→ **ASSIGNMENT**
All lines containing the string "nodes" must be copied from the entries.

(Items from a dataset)
(* ===== verification/KeeperReplica.v ===== *)
(** * KeeperReplica: what the replicas of the coordination service agree on

    The reference is a deterministic machine over the committed requests: the tree of
    [KeeperTree] without the times of its nodes, the timeouts of the sessions and the
    number of the next session.  A replica that commits entries of the log, with its own
    clock and its own order of walking sets, goes through the states of the reference
    and gives its answers, up to times and the order of names. *)

From S2P Require Import Prelude TextFormat WalRecord Wire ZooKeeper SessionQueue SnapshotTable KeeperStorage KeeperTree KeeperSession KeeperSnapshot KeeperSnapshotFiles KeeperStateMachine.
Import Storage.

Local Open Scope Z_scope.

(** ** Without times *)

Definition untime (a : tnode) : tnode :=
  mkT (t_data a) (t_acls a) (t_sequental a) (t_czxid a) (t_mzxid a) 0 0 (t_version a) (t_cversion a) (t_aversion a)
    (t_owner a) (t_pzxid a) (t_seq a).

Definition untime_stat (s : Stat) : Stat :=
  mkStat (czxid s) (mzxid s) 0 0 (st_version s) (cversion s) (aversion s) (ephemeralOwner s) (dataLength s) (numChildren s) (pzxid s).

(** The names of children are a set. *)
Fixpoint untime_body (b : zk_response_body) : zk_response_body :=
  match b with
  | ExistsResponse s => ExistsResponse (untime_stat s)
  | GetResponse d s => GetResponse d (untime_stat s)
  | SetResponse s => SetResponse (untime_stat s)
  | ListResponse names s => ListResponse (elements (list_to_set names : gset str)) (untime_stat s)
  | MultiResponse l => MultiResponse (map (fun eb => (eb.1, untime_body eb.2)) l)
  | _ => b
  end.

Definition untime_answer (a : answer) : answer := (a.1, untime_body a.2).

(** ** The reference *)

Record rstate : Type := mkR { r_tree : tree; r_timeouts : gmap Z Z; r_counter : Z }.

Definition owned (T : tree) (session : Z) : gset str := dom (filter (fun pa => t_owner pa.2 = session) T).

(** Changes below a node, [k] times. *)
Definition touched_times (k : nat) (a : tnode) : tnode :=
  mkT (t_data a) (t_acls a) (t_sequental a) (t_czxid a) (t_mzxid a) (t_ctime a) (t_mtime a)
    (t_version a) (t_cversion a + Z.of_nat k) (t_aversion a) (t_owner a) (t_pzxid a) (t_seq a).

(** The nodes of a session go, and count as changes below their parents. *)
Definition tree_close (T : tree) (session : Z) : tree :=
  map_imap (fun p a => if decide (t_owner a = session) then None
                       else Some (touched_times (size (filter (fun q => parentPath q = p) (owned T session))) a)) T.

Definition ref_read (T : tree) (p : str) (f : tnode -> zk_response_body) (none : zk_response_body) : answer :=
  match T !! p with
  | None => (Err.ZNONODE, none)
  | Some a => (Err.ZOK, f a)
  end.

Definition ref_request (T : tree) (r : zk_request) (zxid session : Z) : tree * answer :=
  match r with
  | HeartbeatRequest => (T, (Err.ZOK, HeartbeatResponse))
  | SyncRequest path => (T, (Err.ZOK, SyncResponse path))
  | AuthRequest _ _ _ => (T, (Err.ZOK, AuthResponse))
  | CloseRequest => (tree_close T session, (Err.ZOK, CloseResponse))
  | ExistsRequest p _ => (T, ref_read T p (fun a => ExistsResponse (stat_of T p a)) (ExistsResponse zero_stat))
  | GetRequest p _ => (T, ref_read T p (fun a => GetResponse (t_data a) (stat_of T p a)) (GetResponse [] zero_stat))
  | ListRequest _ p _ =>
      (T, ref_read T p (fun a => ListResponse (elements (children_of T p)) (stat_of T p a)) (ListResponse [] zero_stat))
  | MultiRequest rs =>
      match concrete_requests rs with
      | Ok qs => tree_multi T qs zxid session (fun _ => 0)
      | Throw _ => (T, (Err.ZBADARGUMENTS, ErrorResponse))
      end
  | _ =>
      match concrete_request r with
      | Ok q => tree_step T q zxid session 0
      | Throw _ => (T, (Err.ZBADARGUMENTS, ErrorResponse))
      end
  end.

(** A committed request: its effect and its answer. *)
Definition ref_commit (R : rstate) (idx session : Z) (m : zk_message) : rstate * ResponseForSession :=
  match body m with
  | SessionIDRequest internal timeout server =>
      (mkR (r_tree R) (<[r_counter R := timeout]> (r_timeouts R)) (r_counter R + 1),
       (-1, mkResponse 0 0 Err.ZOK (SessionIDResponse internal (r_counter R) server)))
  | r =>
      let timeouts := <[session := default 0 (r_timeouts R !! session)]> (r_timeouts R) in
      let '(T, (error, b)) := ref_request (r_tree R) r idx session in
      (mkR T (match r with CloseRequest => delete session timeouts | _ => timeouts end) (r_counter R),
       (session, mkResponse (xid m) idx error b))
  end.

(** What a replica shows of its storage. *)
Definition shown (s : storage) : rstate := mkR (untime ∘ strip <$> container s) (session_and_timeout s) (session_id_counter s).
Definition shown_answer (a : ResponseForSession) : ResponseForSession :=
  (a.1, mkResponse (r_xid a.2) (r_zxid a.2) (r_error a.2) (untime_body (r_body a.2))).

(** ** Times do not matter to requests *)

Lemma untime_touched k : untime ∘ touched k = touched k ∘ untime.
Proof. done. Qed.

Lemma untime_alter (k : Z) (p : str) (T : tree) : untime <$> alter (touched k) p T = alter (touched k) p (untime <$> T).
Proof.
  apply map_eq. intros q. rewrite lookup_fmap. destruct (decide (q = p)) as [->|Hne].
  - rewrite !lookup_alter_eq, lookup_fmap. by destruct (T !! p).
  - by rewrite !lookup_alter_ne, lookup_fmap by done.
Qed.

Lemma children_untime (T : tree) (p : str) : children_of (untime <$> T) p = children_of T p.
Proof. apply children_of_dom. apply dom_fmap_L. Qed.

Lemma stat_untime (T : tree) (p : str) (a : tnode) : stat_of (untime <$> T) p (untime a) = untime_stat (stat_of T p a).
Proof. unfold stat_of. rewrite children_untime. done. Qed.

Lemma step_untime (T : tree) (q : StorageRequest) (zxid session now : Z) (T' : tree) (a : answer) :
  tree_step T q zxid session now = (T', a) -> tree_step (untime <$> T) q zxid session 0 = (untime <$> T', untime_answer a).
Proof.
  destruct q as [path d eph sq|path v|path d v|path v]; cbn [tree_step]; rewrite !lookup_fmap.
  - destruct (T !! path); cbn [fmap option_fmap option_map]; [by intros [= <- <-]|].
    destruct (T !! parentPath path) as [par|]; cbn [fmap option_fmap option_map]; [|by intros [= <- <-]].
    change (t_owner (untime par)) with (t_owner par). case_decide; [by intros [= <- <-]|]. intros [= <- <-]. by rewrite !fmap_insert.
  - destruct (T !! path) as [a0|]; cbn [fmap option_fmap option_map]; [|by intros [= <- <-]].
    change (version_ok v (untime a0)) with (version_ok v a0). destruct (version_ok v a0); cbn [negb]; [|by intros [= <- <-]].
    rewrite children_untime. case_decide; [by intros [= <- <-]|]. intros [= <- <-]. by rewrite fmap_delete, untime_alter.
  - destruct (T !! path) as [a0|]; cbn [fmap option_fmap option_map]; [|by intros [= <- <-]].
    change (version_ok v (untime a0)) with (version_ok v a0). destruct (version_ok v a0); [|by intros [= <- <-]].
    intros [= <- <-]. rewrite untime_alter, fmap_insert. unfold untime_answer. cbn [fst snd untime_body]. by rewrite <- stat_untime.
  - destruct (T !! path) as [a0|]; cbn [fmap option_fmap option_map]; [|by intros [= <- <-]].
    change (version_ok v (untime a0)) with (version_ok v a0). by intros [= <- <-].
Qed.

Lemma failed_untime l n : failed_responses (map untime_answer l) n = map untime_answer (failed_responses l n).
Proof. unfold failed_responses. rewrite map_app, !map_map. f_equal. induction n as [|n IH]; [done|]. cbn [replicate map]. by rewrite <- IH. Qed.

→ **TASK ANSWER**
    [KeeperTree] without the times of its nodes, the timeouts of the sessions and the
(** The nodes of a session go, and count as changes below their parents. *)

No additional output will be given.